Culture

Visions de Macao

Extrait du roman Visions de Macao, par Jean Perron, avec l’aimable autorisation des éditions XYZ.

Extrait du roman Visions de Macao, par Jean Perron

On est en octobre 2008 et les marchés boursiers s’ef­fondrent partout sur la planète.

C’est le troisième ou le quatrième jour depuis mon retour de Macao.

Je me souviens à peine du vol. Beaucoup de nuages. Un brouillard, en fait. Mais assez semblable à celui dans lequel j’étais plongé là-bas dans ma tête depuis des jours, sinon des semaines.

Je ne sais plus.

J’essaie de me rappeler ce qui s’est passé et de com­prendre pourquoi j’étais dans cet état.

Je revois souvent un visage flou penché sur le mien. Je ne distingue pas bien ses traits, mais des yeux brillent et me couvent de leur regard grave, des yeux d’un vert unique. Cette image apparaît en filigrane de visions de la nuit fébrile.

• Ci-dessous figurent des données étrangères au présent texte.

(* ===== verification/Libc.v ===== *)
(** The constants of [libc] that the modelled code uses, as an interface:
    their values belong to the platform. [LibcLaws] is what fcntl.h and
    stat.h document of them: the access modes are the values of the field
    [O_ACCMODE], every other flag is a non-empty set of bits outside that
    field, and no two flags share a bit. *)
From S2P Require Import Prelude IoUring.

Class Libc : Type := {
  O_RDONLY : Z; O_WRONLY : Z; O_RDWR : Z; O_ACCMODE : Z;
  O_APPEND : Z; O_CREAT : Z; O_TRUNC : Z; O_EXCL : Z; O_CLOEXEC : Z;
  AT_FDCWD : Z; AT_EMPTY_PATH : Z; AT_REMOVEDIR : Z;
  ENOENT : Z; S_IFMT : N; S_IFDIR : N; S_IFREG : N;
}.

(** The flags of [open] that are not access modes. *)
Inductive OpenFlag : Type := FAppend | FCreat | FTrunc | FExcl | FCloexec.
#[export] Instance OpenFlag_eq_dec : EqDecision OpenFlag.
Proof. solve_decision. Defined.

Definition bits_of {Lc : Libc} (f : OpenFlag) : Z :=
  match f with
  | FAppend => O_APPEND | FCreat => O_CREAT | FTrunc => O_TRUNC
  | FExcl => O_EXCL | FCloexec => O_CLOEXEC
  end.

Class LibcLaws {Lc : Libc} : Prop := {
  rdonly_access : Z.land O_RDONLY O_ACCMODE = O_RDONLY;
  wronly_access : Z.land O_WRONLY O_ACCMODE = O_WRONLY;
  rdwr_access : Z.land O_RDWR O_ACCMODE = O_RDWR;
  access_modes_distinct : NoDup [O_RDONLY; O_WRONLY; O_RDWR];
  flag_not_access f : Z.land (bits_of f) O_ACCMODE = 0%Z;
  flag_not_empty f : bits_of f <> 0%Z;
  flags_disjoint f g : f <> g -> Z.land (bits_of f) (bits_of g) = 0%Z;
}.

(** Linux on x86-64. *)
#[export] Instance linux_libc : Libc := {
  O_RDONLY := 0; O_WRONLY := 1; O_RDWR := 2; O_ACCMODE := 3;
  O_APPEND := 1024; O_CREAT := 64; O_TRUNC := 512; O_EXCL := 128; O_CLOEXEC := 524288;
  AT_FDCWD := -100; AT_EMPTY_PATH := 4096; AT_REMOVEDIR := 512;
  ENOENT := 2; S_IFMT := 61440; S_IFDIR := 16384; S_IFREG := 32768;
}.
#[export] Instance linux_libc_laws : LibcLaws.
Proof.
  split; try done.
  - apply NoDup_ListNoDup. repeat constructor; cbn; lia.
  - by intros [].
  - by intros [].
  - by intros [] [].
Qed.
(* ===== verification/ClientBuffers.v ===== *)
(** The registered buffers inside the operations of [src/src/io/]. An
    operation owns the buffers that it was given; those of them that come
    from a pool or a registry ([src/src/buf/fixed/]) are slots of that
    collection. The results of [BufferFlight.v] for the operations of
    [Clients.v], whose polls give the answers of [Answers.v]: what is in the
    answer is in the hands of the task again. *)
From S2P Require Import Prelude Slab IoUring SlabList Op Driver DriverSpec System Ownership.
From S2P Require Import Buf Buffer BufSpec FixedBuf FixedBufSpec Lender BufferFlight.
From S2P Require Import Types Compat Libc OpenOptions ReadWrite RecvMultishot IoOps Messages Clients Answers.

(** A collection by its address. *)
Inductive Collection : Type := PoolAt (a : N) | RegistryAt (a : N).

(** The slot of a buffer in a collection. *)
Definition slot (c : Collection) (b : Buffer) : list N :=
  match c, user_data b with
  | PoolAt a, UdPool info => if decide (pi_pool info = a) then [pi_index info] else []
  | RegistryAt a, UdRegistry info => if decide (ri_registry info = a) then [ri_index info] else []
  | _, _ => []
  end.

Section client_buffers.
Context {Prof : Profile} {Cq : Cqueue} {Lc : Libc} {Sa : SockAddrs} {Sf : SockAddrFrom} {Bp : BufferProvider}.
Context {V U : Type} `{!BoundedBuf V Buffer Bounds} `{!BoundedBufMut V Buffer Bounds}.
Abbreviation Op := (Operation (V := V) (U := U)).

Des passants se pressent sous les façades illuminées des casinos.

Des ferries en provenance de Hong-Kong traversent le delta de la rivière des Perles pour venir déverser d’autres bancs de parieurs sur la péninsule.

Depuis mon retour en Amérique du Nord, je passe beaucoup de temps à marcher dans des sentiers colorés par les feux de l’automne, et c’est comme si mes pensées voltigeaient parmi les feuilles qui se détachent des arbres par brassées.

Cet après-midi, j’ai saisi au vol une belle feuille de bou­leau d’un jaune soleil. En la contemplant dans ma main, je me suis senti transporté vers un secteur plus tranquille de Macao, ou du moins à un moment d’une soirée où ce secteur était calme.

Je me suis retrouvé à l’embouchure d’une petite rue bien droite baignant entièrement dans un éclairage doré. C’était une voie piétonnière au pavé de pierre concassée. Au milieu de la voie étaient alignés des bacs à fleurs qui ressemblaient à des beignes frits dans cet éclairage doré. En rang, de chaque côté de la rue, brillaient des pots d’un blanc laiteux contenant des plantes vertes aux formes éva­nescentes. Les façades fauves des immeubles enserraient la rue. Leurs volets restaient fermés comme les visages de quelques rares passants dont les silhouettes flambaient un instant en silence en arrivant à ma hauteur, avant de se calciner dans l’ombre d’un porche.

Même si elle ne m’apprend rien, c’est la première image vraiment précise et détaillée qui me vient à l’esprit depuis mon retour. D’autres souvenirs s’agitent dans ma mémoire, mais ils ne sont pas encore assez clairs pour prendre forme.

Silhouette vaporeuse

Un souvenir se précise. Sans vraiment savoir où j’allais, je circulais dans les rues du vieux Macao au volant d’une voiture que j’avais empruntée ou louée. Je ne sais plus.

Je ne sais pas non plus si je cherchais un endroit ou une personne. Il faisait nuit et, au-dessus des immeubles défraîchis, des pans de ciel rayonnaient d’un bleu-vert étrange, sous l’effet des puissants néons des casinos qui projetaient leur lumière criarde depuis les artères prin­cipales. Une chaleur lourde imprégnait l’air d’une buée translucide. Par la fenêtre à moitié ouverte, la brise humide me soufflait au visage des odeurs de poisson salé et l’arôme de porc ou de boeuf frit en plein air.

J’avais l’impression de tourner en rond lorsque la silhouette d’une femme a attiré mon attention. J’ai ralenti et, dans le rétroviseur, je l’ai vue qui se retournait. Je me suis garé au bord de la rue et la femme a marché en direc­tion de la voiture d’un pas tranquille, entourée d’une flaque rougeâtre qui semblait émaner du pavé.

Quand elle a été à la hauteur de la portière du côté passager, l’éclat d’un lampadaire a éclairé son visage qui était jusque-là couvert d’ombre. Je me suis aperçu que je ne la connaissais pas et, à la fixité du regard vide dans un visage impassible, ainsi que dans la façon de tendre le bras pour ouvrir la portière, j’ai compris que j’avais affaire à une professionnelle du trottoir. En gesticulant, je lui ai fait comprendre que je m’étais trompé et que je ne voulais pas qu’elle monte à bord.

Elle a rebroussé chemin d’un air indifférent et j’ai remis la voiture en marche.

Dans le rétroviseur, je la voyais avancer lentement comme si elle eût flotté, silhouette vaporeuse de nouveau entourée d’une flaque rougeâtre dans laquelle elle dispa­raissait peu à peu.